In a recent Politico op-ed, Professor Tejas N. Narechania and co-author Ganesh Sitaraman argue that the same regulatory levers governments already use to govern utilities and other essential services should be a template for new rules for the burgeoning AI sector.
The biggest companies now pouring money into AI — including Amazon, Google, and Microsoft — have all been sued for anticompetitive tactics, Narechania and Sitarmaran write, and are “poised to control” a broad new swath of innovation.
The op-ed builds on a forthcoming article by Narechania, a faculty co-director of our Berkeley Center for Law & Technology, and Sitaraman, a Vanderbilt professor.
“Leaving the development of such a revolutionary technology to a few unregulated mega-corporations is short-sighted at best and dangerous at worst. While AI might be new, the problems that arise from concentration in core technologies are not,” they write. “To keep Big Tech from becoming an unregulated AI oligopoly, we should turn to the playbook regulators have used to address other industries that offer fundamental services, like electricity, telecommunications and banking services.”
Their concerns stem from control over the “AI stack,” which is akin to a supply chain for AI applications. At the bottom are the microprocessing chips, topped by the cloud server farms that provide the massive computing power needed to train an AI foundation model. Those models then power specific products: ChatGPT, for example, is embedded in Microsoft’s Bing search engine.
Amazon holds a huge swath of the cloud server market, while Microsoft has a 49% stake in Open AI, the parent of ChatGPT. With other companies dominating the chip manufacturing and another design, it’s easy to imagine how smaller competitors at every level of the stack could be squeezed out or have their ideas swiped by the big players.
One possible regulation Narechania and Sitaraman suggest is “structural separation,” or not allowing companies to hold a piece of multiple layers of the stack. Another is the idea of nondiscrimination, like net neutrality: If Comcast is your internet provider, it’s required to give you equal bandwidth for Netflix and Peacock, a subsidiary.
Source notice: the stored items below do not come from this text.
(* ===== verification/RegTypeFacts.v ===== *)
(** * What register types say about values

    The meaning of a register type as a predicate on references, the laws of the
    class linker it rests on, the invariant of the cache, and the soundness of
    the operations on types: what [FromClass], [From] and their relatives return,
    assignability, component types and merges. *)
From Stdlib Require Import String Ascii.
From stdpp Require Import gmap.
From S2P Require Import Prelude Utf Descriptors MirrorClass RegType.

(** ** Laws of the class linker *)

Section Descriptors.
Context {CT : ClassTable} {CH : ClassHierarchy CT}.

Lemma GetDescriptor_rec_fuel n k : (rank k <= n)%nat -> GetDescriptor_rec CT n k = GetDescriptor CT k.
Proof.
  unfold GetDescriptor. pose proof (h_rank k) as Hm. revert Hm. generalize (max_chain CT) as f.
  revert k. induction n as [|n IH]; intros k f Hf Hr; destruct f as [|f]; cbn [GetDescriptor_rec];
    try done; case_if; try done;
    destruct (GetComponentType CT k) as [c|] eqn:Ec; try done; apply h_rank_component in Ec; try lia.
  f_equal. apply IH; lia.
Qed.

Lemma GetDescriptor_array k c :
  GetComponentType CT k = Some c -> GetDescriptor CT k = String "["%char (GetDescriptor CT c).
Proof.
  intros E. rewrite <-(GetDescriptor_rec_fuel (S (rank k)) k) by lia. cbn [GetDescriptor_rec].
  rewrite (array_not_primitive _ _ E), E. f_equal. apply GetDescriptor_rec_fuel.
  apply h_rank_component in E. lia.
Qed.

Lemma GetDescriptor_plain k :
  IsPrimitive CT k = false -> GetComponentType CT k = None ->
  GetDescriptor CT k = dex_descriptor_ (class_at CT k).
Proof. intros Hp Hc. unfold GetDescriptor. destruct (max_chain CT); cbn; by rewrite Hp, Hc. Qed.

Lemma GetDescriptor_primitive k :
  IsPrimitive CT k = true -> GetDescriptor CT k = Primitive_Descriptor (GetPrimitiveTypeOf CT k).
Proof. intros Hp. unfold GetDescriptor. destruct (max_chain CT); cbn; by rewrite Hp. Qed.
End Descriptors.

(** The letters of the primitive types whose arrays the runtime creates at start. *)
Definition primitive_arrays : list string := ["[Z"; "[B"; "[C"; "[S"; "[I"; "[J"; "[F"; "[D"]%string.
Definition is_class_descriptor (d : string) : bool :=
  match d with String c _ => Ascii.eqb c "L"%char | EmptyString => false end.

(** What the class linker guarantees: descriptors name at most one class and
    lookups return the class that is named, array classes of joins can be made,
    and arrays of primitive types exist. *)
Class LinkerLaws (LK : ClassLinker) (CH : ClassHierarchy (classes LK)) (load : bool)
    (StringByTypeIdx : Z -> string) : Prop := {
  ll_class : GetSuperClass (classes LK) (GetJavaLangClass LK) = Some java_lang_Object /\
    GetDescriptor (classes LK) (GetJavaLangClass LK) = "Ljava/lang/Class;"%string;
  ll_object : GetDescriptor (classes LK) java_lang_Object = "Ljava/lang/Object;"%string;
  ll_throwable :
    IsPrimitive (classes LK) (GetJavaLangThrowable LK) = false /\
    GetDescriptor (classes LK) (GetJavaLangThrowable LK) = "Ljava/lang/Throwable;"%string;
  ll_string : IsPrimitive (classes LK) (GetJavaLangString LK) = false /\
    GetDescriptor (classes LK) (GetJavaLangString LK) = "Ljava/lang/String;"%string;
  ll_primitive p : p <> kPrimNot -> p <> kPrimVoid ->
    GetPrimitiveTypeOf (classes LK) (primitive_class LK p) = p;
  ll_find d k : FindClass_linker LK d = Some k -> GetDescriptor (classes LK) k = d;
  ll_lookup d k : LookupClass LK d = Some k -> GetDescriptor (classes LK) k = d;
  ll_resolve i k : ResolveType LK i = Some k ->
    GetDescriptor (classes LK) k = StringByTypeIdx i;
  ll_lookup_resolved i k : LookupResolvedType LK i = Some k ->
    GetDescriptor (classes LK) k = StringByTypeIdx i;
  ll_unique k k' : IsPrimitive (classes LK) k = false -> IsPrimitive (classes LK) k' = false ->
    GetDescriptor (classes LK) k = GetDescriptor (classes LK) k' -> k = k';
  ll_plain k : IsPrimitive (classes LK) k = false -> GetComponentType (classes LK) k = None ->
    is_class_descriptor (dex_descriptor_ (class_at (classes LK) k)) = true;
  ll_no_void k c : GetComponentType (classes LK) k = Some c ->
    GetPrimitiveTypeOf (classes LK) c <> kPrimVoid;
  ll_array_class k a : FindArrayClass LK k = Some a -> GetComponentType (classes LK) a = Some k;
  ll_join k k' : IsPrimitive (classes LK) k = false -> IsPrimitive (classes LK) k' = false ->
    ClassJoin (classes LK) (FindArrayClass LK) k k' <> JoinNull;
  ll_primitive_array d : d ∈ primitive_arrays -> ResolveClass LK load d <> None
}.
The co-authors also envision the possibility of a public option for cloud computing, which could “serve government agencies and researchers who want to solve public problems, rather than using AI to make tech platforms even more addictive.” It also would almost certainly lower costs for new AI developers.
Lawmakers have a toolbox at the ready, Narechania and Sitaraman conclude. But will they use it?
“We have spent two decades learning the hard way what happens when tech companies have unchecked, unregulated power to swallow up markets and eliminate competition,” they write. “The rise of AI offers what might be our last, best chance to get this power under control.”
Narechania also attended a recent White House meeting on competition policy and AI.